Brazilian Environmental laws provide for an objective liability for damage caused to the environment which means that anyone who indirectly contributes to the damage is equally responsible with the one that caused the damage directly. They are jointly and severally liable for the obligation to repair it in full. For example: planting on illicit land and there is an environmental damage, depending on the scale of the problem the owner of the area and tenant would also responsible for repairing it including paying fines which are very heavy here in Brazil. For this reason, it is very important that contracts contain declarations and compliance obligations to preserve the environment, that rural properties are in good standing with environmental agencies. It is essential to obtain license permits, operational authorization, paying regular taxes, keeping records registered and describe very expressively that all these are obligations are owners’ obligations and thus, trying to avoid responsibility for the company. But sometimes its not possible depending on the evidence of the case we have.
Lastly, can you explain about the Data Protection Laws. How they have evolved in Brazil and what are the key provisions of General Data Protection Law in Brazil?
The LGPD law is constantly evolving and we keep learning new things. LGPD, the data protection law here in Brazil is a regulatory framework that aims to guarantee privacy and security in personal information. The law establishes clear guidelines on how organizations should collect, store, process and share personal data whether from customers, employees or partners. In technical terms, it is a legislation that imposes a series of obligations and responsibilities on companies with regards to the protection of personal data and fines incase of breach which can go up to 50 million Reais per infraction. With LGPD, people have more control over their information and companies are encouraged to adopt security measures and practices to mitigate the risks of leaks and misuse the personal data. Some key aspects of LGPD are that it emphasizes the importance of strategic and responsible approach for processing of personal data. It defines personal data as any information that directly or indirectly identifies a living individual including name, gander, date of birth, place of birth, phone number, payment details, consumption habits, religion, IP address and cookies, etc. We also have a data protection officer who works to ensure that the organization complies with the global Data Privacy Regulations, setting the standard and protecting user information through ethical practices.

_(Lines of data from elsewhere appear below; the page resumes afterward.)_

(* ===== verification/Front.v ===== *)
(** The HTTP surface of the coordinator, [internal/coordinator/http.go]: requests
    over its Unix socket, their credentials, rate limit, routes and answers.

    The request's context and its timeout are answers of the calls it bounds
    ([Coordinator.v]); the JSON text of a response is not modelled, its data is. *)
From Stdlib Require Import SpecFloat.
From S2P Require Import Prelude Tx GoString GoTime Sha256 Json Domain Config Database Attempts Request Signer Access Http Coordinator Service.

(** * Principals *)

Record coordinatorPrincipal := {
  cp_name : string;
  cp_scopes : gset string;
  cp_wallets : gset string
}.

Definition hasScope (p : coordinatorPrincipal) (scope : string) : bool :=
  bool_decide ("admin"%string ∈ cp_scopes p) || bool_decide (scope ∈ cp_scopes p).
Definition hasWallet (p : coordinatorPrincipal) (wallet : string) : bool :=
  bool_decide ("*"%string ∈ cp_wallets p) || bool_decide (wallet ∈ cp_wallets p).

Definition principal_of (c : Credential) : coordinatorPrincipal :=
  {| cp_name := Name c; cp_scopes := list_to_set (Scopes c); cp_wallets := list_to_set (cr_Wallets c) |}.

Definition authenticate (creds : list Credential) (r : request) : option coordinatorPrincipal :=
  token ← bearer_token (header r "Authorization");
  principal_of <$> credential_for (Sum256 token) creds.

(** * Rate limit *)

Record coordinatorBucket := { cb_tokens : float; cb_last : time }.

Record coordinatorLimiter := {
  cl_rps : float;
  cl_burst : float;
  cl_buckets : gmap string coordinatorBucket
}.

Definition newCoordinatorLimiter (limit : RateLimit) : coordinatorLimiter :=
  {| cl_rps := RPS limit; cl_burst := float_of (Burst limit); cl_buckets := ∅ |}.

Definition allow (l : coordinatorLimiter) (key : string) (now : time) : bool * coordinatorLimiter :=
  let b := default {| cb_tokens := cl_burst l; cb_last := now |} (cl_buckets l !! key) in
  let t := fadd (cb_tokens b) (fmul (Seconds (Sub now (cb_last b))) (cl_rps l)) in
  let t := if SFltb (cl_burst l) t then cl_burst l else t in
  let allowed := negb (SFltb t (float_of 1)) in
  let t := if allowed then fsub t (float_of 1) else t in
  (allowed, {| cl_rps := cl_rps l; cl_burst := cl_burst l;
               cl_buckets := <[key := {| cb_tokens := t; cb_last := now |}]> (cl_buckets l) |}).

(** * Paths *)

Definition segments (path : string) : list string := Split (TrimByte path "/") "/".
Definition some (s : string) : bool := negb (String.eqb s "").

(** The attempt's id, and whether the path is its cancellation. *)
Definition attemptPath (path : string) : option (string * bool) :=
  match segments path with
  | ["v1"; "transaction-attempts"; id] => if some id then Some (id, false) else None
  | ["v1"; "transaction-attempts"; id; "cancel"] => if some id then Some (id, true) else None
  | _ => None
  end%string.

Definition activeAttemptsPath (path : string) : option string :=
  match segments path with
  | ["v1"; "wallets"; w; "transaction-attempts"; "active"] => if some w then Some w else None
  | _ => None
  end%string.

Definition noteInventoryPath (path : string) : option string :=
  match segments path with
  | ["v1"; "wallets"; w; "note-inventory"] => if some w then Some w else None
  | _ => None
  end%string.

Definition jsonContentType (value : string) : bool :=
  match ParseMediaType value with Some mediaType => EqualFold mediaType "application/json" | None => false end.

(** * Responses *)

Inductive front_data : Type :=
  | LiveData
  | ReadyData
  | AttemptData (attempt : AttemptView)
  | ActiveData (wallet_id : string) (attempts : list AttemptView)
  | InventoryData (inventory : NoteInventory).

Inductive front_body : Type :=
  | Data_body (d : front_data)
  | API_error (e : APIError).

Record front_response := {
  fs_status : Z;
  fs_headers : list (string * string);
  fs_body : front_body
}.

Definition writeData (status : Z) (d : front_data) : front_response :=
  {| fs_status := status; fs_headers := []; fs_body := Data_body d |}.
Definition writeError (status : Z) (code message : string) (retryable : bool) : front_response :=
  {| fs_status := status; fs_headers := [];
     fs_body := API_error {| api_Code := code; api_Message := message; api_Retryable := retryable |} |}.
Definition add_header (name value : string) (r : front_response) : front_response :=
  {| fs_status := fs_status r; fs_headers := (name, value) :: fs_headers r; fs_body := fs_body r |}.

Definition method_not_allowed (allowed : string) : front_response :=
  add_header "Allow" allowed (writeError 405 "method_not_allowed" "method not allowed" false).
Definition wrong_wallet : front_response :=
  writeError 403 "forbidden" "credential is not authorized for this wallet" false.

(** The status of an operation error. *)
Definition operation_status (code : string) : Z :=
  if String.eqb code "invalid_request" then 400
  else if String.eqb code "unauthorized" then 401
  else if String.eqb code "forbidden" then 403
  else if String.eqb code "not_found" then 404
  else if existsb (String.eqb code) ["idempotency_conflict"; "attempt_not_cancellable"]%string then 409
  else if existsb (String.eqb code) ["coordinator_recovery_sealed"; "recovery_gate_unavailable";
            "expiry_status_unavailable"; "scanner_unavailable"; "reservation_state_unavailable"]%string then 503
  else if String.eqb code "rate_limited" then 429
  else if existsb (String.eqb code) ["attempt_list_limit_exceeded"; "note_summary_limit_exceeded"]%string then 422
  else 500.

Definition writeOperationError (e : error) : front_response :=
  match as_operation e with
  | None => writeError 500 "internal" "internal coordinator error" false
  | Some (code, message, retryable, _) => writeError (operation_status code) code message retryable
  end.

(** * Handlers *)

Record front := { service : svc; limit : coordinatorLimiter }.

(** A handler has answered, or goes on with a value. *)
Definition handler (A : Type) : Type := front -> (front_response + A) * front.

#[export] Instance handler_ret : MRet handler := fun A a f => (inr a, f).
#[export] Instance handler_bind : base.MBind handler := fun A B k m f =>
  match m f with (inl r, f') => (inl r, f') | (inr a, f') => k a f' end.

Definition answer {A} (r : front_response) : handler A := fun f => (inl r, f).
Definition refuse_if (c : bool) (r : front_response) : handler unit := if c then answer r else mret tt.
(** A call on the service. *)
Definition call {A} (m : S A) : handler A := fun f =>
  let '(a, w) := m (service f) in (inr a, {| service := w; limit := limit f |}).
(** A call whose error is written as an operation error. *)
Definition operate {A} (m : S (result A)) : handler A :=
  answered ← call m;
  match answered with Ok a => mret a | Err e => answer (writeOperationError e) end.
Definition finish (h : handler front_response) (f : front) : front_response * front :=
  match h f with (inl r, f') | (inr r, f') => (r, f') end.

Section http.
Context `{Ports} (cfg : Config.Config) (ping : nat -> result unit).

Definition is_get (r : request) : bool := String.eqb (Method r) "GET" || String.eqb (Method r) "HEAD".
Definition is_post (r : request) : bool := String.eqb (Method r) "POST".

(** ** Create *)

(** The body of a creation, through [http.MaxBytesReader]: the response that
    refuses it, or the request. *)
Definition read_create (body : string) : front_response + CreateRequest :=
  let limit := CoordinatorMaxBodyBytes cfg in
  let available := take (Z.to_nat (Z.min limit (len body))) (to_bytes body) in
  let more := limit <? len body in
  let invalid := writeError 400 "invalid_request" "invalid request JSON" false in
  if more && unfinished BeginValue [] available
  then inl (writeError 413 "invalid_request" "request body exceeds the configured limit" false)
  else match next_value available with
       | None => inl invalid
       | Some (j, rest) =>
           match into_request true j no_request with
           | None => inl invalid
           | Some request =>
               if more || negb (forallb isSpace rest)
               then inl (writeError 400 "invalid_request" "request must contain one JSON object" false)
               else inr request
           end
       end.

Definition handleCreate (r : request) (p : coordinatorPrincipal) : handler front_response :=
  _ ← refuse_if (negb (jsonContentType (header r "Content-Type")))
        (writeError 415 "unsupported_media_type" "Content-Type must be application/json" false);
  match read_create (request_body r) with
  | inl refused => answer refused
  | inr request =>
      _ ← refuse_if (negb (hasWallet p (TrimSpace (rq_WalletID request)))) wrong_wallet;
      created ← operate (Create cfg (cp_name p) (TrimSpace (header r "Idempotency-Key")) request);
      let '(attempt, replayed) := (created : AttemptView * bool) in
      let status := if replayed && negb (recoverableState (view_State attempt)) then 200 else 202 in
      let response := writeData status (AttemptData attempt) in
      mret (if (replayed : bool) then add_header "Idempotency-Replayed" "true" response else response)
  end.

(** ** Read and cancel *)

Definition handleGet (p : coordinatorPrincipal) (attemptID : string) : handler front_response :=
  attempt ← operate (get_attempt cfg (cp_name p) attemptID);
  _ ← refuse_if (negb (hasWallet p (view_WalletID attempt))) wrong_wallet;
  mret (writeData 200 (AttemptData attempt)).

Definition empty_body (r : request) : bool :=
  let body := TrimSpace (of_bytes (take 17 (to_bytes (request_body r)))) in
  String.eqb body "" || String.eqb body "{}".

Definition handleCancel (r : request) (p : coordinatorPrincipal) (attemptID : string) : handler front_response :=
  let contentType := TrimSpace (header r "Content-Type") in
  _ ← refuse_if (negb (String.eqb contentType "") && negb (jsonContentType contentType))
        (writeError 415 "unsupported_media_type" "Content-Type must be application/json when a body is sent" false);
  _ ← refuse_if (negb (empty_body r))
        (writeError 400 "invalid_request" "cancel accepts an empty body or one empty JSON object" false);
  attempt ← operate (get_attempt cfg (cp_name p) attemptID);
  _ ← refuse_if (negb (hasWallet p (view_WalletID attempt))) wrong_wallet;
  attempt ← operate (Cancel (cp_name p) attemptID);
  mret (writeData 200 (AttemptData attempt)).

(** ** Reads of a wallet *)

Definition wallet_read (r : request) (p : coordinatorPrincipal) (walletID : string)
    (read : handler front_data) : handler front_response :=
  _ ← refuse_if (negb (is_get r)) (method_not_allowed "GET");
  _ ← refuse_if (negb (hasWallet p walletID)) wrong_wallet;
  d ← read; mret (writeData 200 d).

Definition handleReady (r : request) : handler front_response :=
  _ ← refuse_if (negb (is_get r)) (method_not_allowed "GET");
  ready ← call (Ready ping);
  match ready with
  | Ok _ => mret (writeData 200 ReadyData)
  | Err e => answer (writeError 503 "coordinator_not_ready" (error_text e) true)
  end.

Definition handleAttempt (r : request) (p : coordinatorPrincipal) (id : string) (cancel : bool)
    : handler front_response :=
  if negb cancel && is_get r then handleGet p id
  else if cancel && is_post r then handleCancel r p id
  else answer (method_not_allowed (if cancel then "POST" else "GET")).

Definition dispatch (r : request) (p : coordinatorPrincipal) : handler front_response :=
  if String.eqb (Path r) "/v1/health/ready" then handleReady r
  else if String.eqb (Path r) "/v1/transaction-attempts"
  then _ ← refuse_if (negb (is_post r)) (method_not_allowed "POST"); handleCreate r p
  else match noteInventoryPath (Path r) with
       | Some w => wallet_read r p w (inventory ← operate (NoteInventory_of cfg w); mret (InventoryData inventory))
       | None =>
       match activeAttemptsPath (Path r) with
       | Some w => wallet_read r p w (l ← operate (ActiveAttempts cfg (cp_name p) w); mret (ActiveData w l))
       | None =>
       match attemptPath (Path r) with
       | Some (id, cancel) => handleAttempt r p id cancel
       | None => answer (writeError 404 "not_found" "route not found" false)
       end end end.

(** ** ServeHTTP *)

Definition take_token (key : string) (now : time) : handler bool := fun f =>
  let '(ok, l) := allow (limit f) key now in (inr ok, {| service := service f; limit := l |}).

Definition handleLive (r : request) : handler front_response :=
  _ ← refuse_if (negb (is_get r)) (method_not_allowed "GET"); mret (writeData 200 LiveData).

Definition protected (r : request) : handler front_response :=
  match authenticate (Credentials cfg) r with
  | None => answer (add_header "WWW-Authenticate" "Bearer"
              (writeError 401 "unauthorized" "a valid bearer credential is required" false))
  | Some p =>
      _ ← refuse_if (negb (hasScope p "plan")) (writeError 403 "forbidden" "credential lacks the plan scope" false);
      now ← call (ask port_clock);
      allowed ← take_token (cp_name p) now;
      _ ← refuse_if (negb allowed)
            (add_header "Retry-After" "1" (writeError 429 "rate_limited" "request rate limit exceeded" true));
      dispatch r p
  end.

Definition id_char (c : ascii) : bool := is_alnum c || one_of "._:-" c.

(** Without random bytes, the id is a hash of the clock's text. *)
Definition clock_id (now : time) : string :=
  EncodeToString (of_bytes (take 16 (to_bytes (Sum256 (time_String now))))).

Definition requestID (supplied : string) : S string :=
  let supplied := TrimSpace supplied in
  if (0 <? len supplied) && (len supplied <=? 128) && all_bytes id_char supplied then mret supplied
  else
    random ← ask random16;
    match random with
    | Ok b => mret (EncodeToString b)
    | Err _ => now ← ask port_clock; mret (clock_id now)
    end.

Definition ServeHTTP (r : request) (f : front) : front_response * front :=
  let '(id, w) := requestID (header r "X-Request-ID") (service f) in
  let '(rs, f') := finish (if String.eqb (Path r) "/v1/health/live" then handleLive r else protected r)
                     {| service := w; limit := limit f |} in
  (add_header "X-Request-ID" id (add_header "Cache-Control" "no-store" (add_header "Pragma" "no-cache"
     (add_header "X-Content-Type-Options" "nosniff" (add_header "X-Frame-Options" "DENY" rs)))), f').
End http.

(** [NewHandler]. *)
Definition NewHandler (cfg : Config.Config) (w : svc) : front :=
  {| service := w; limit := newCoordinatorLimiter (CoordinatorRate cfg) |}.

There are four other things we need to pay attention to- consent based on which personal data can be processed; purpose and need i.e. transparency with the owners of the data will be demanded with requirement to inform citizens in advance of the purpose and necessity for which their personal data is requested; and lastly National Authority for Protection of Personal Data (ANPD). This organization is in charge of overseeing the companies and penalizing non-compliance of LGPD law. So now companies are required to manage the risks and failures with duties such as drafting governance rules. Now they are trying to adopt preventive security measures before a leak or misuse happens which is a good practice. They are also looking for certifications on the market because when we are talking about diligence, LGPD is one part that we are looking at.
We also look before penalizing whether the company took all measures possible to prevent any unfortunate instance like leaks or misuse and whether it was completely out of their control. We are working on to find more programs, more ways to audit and to avoid this kind of things because in present digital world it is necessary to try avoid and take measures before an event happens.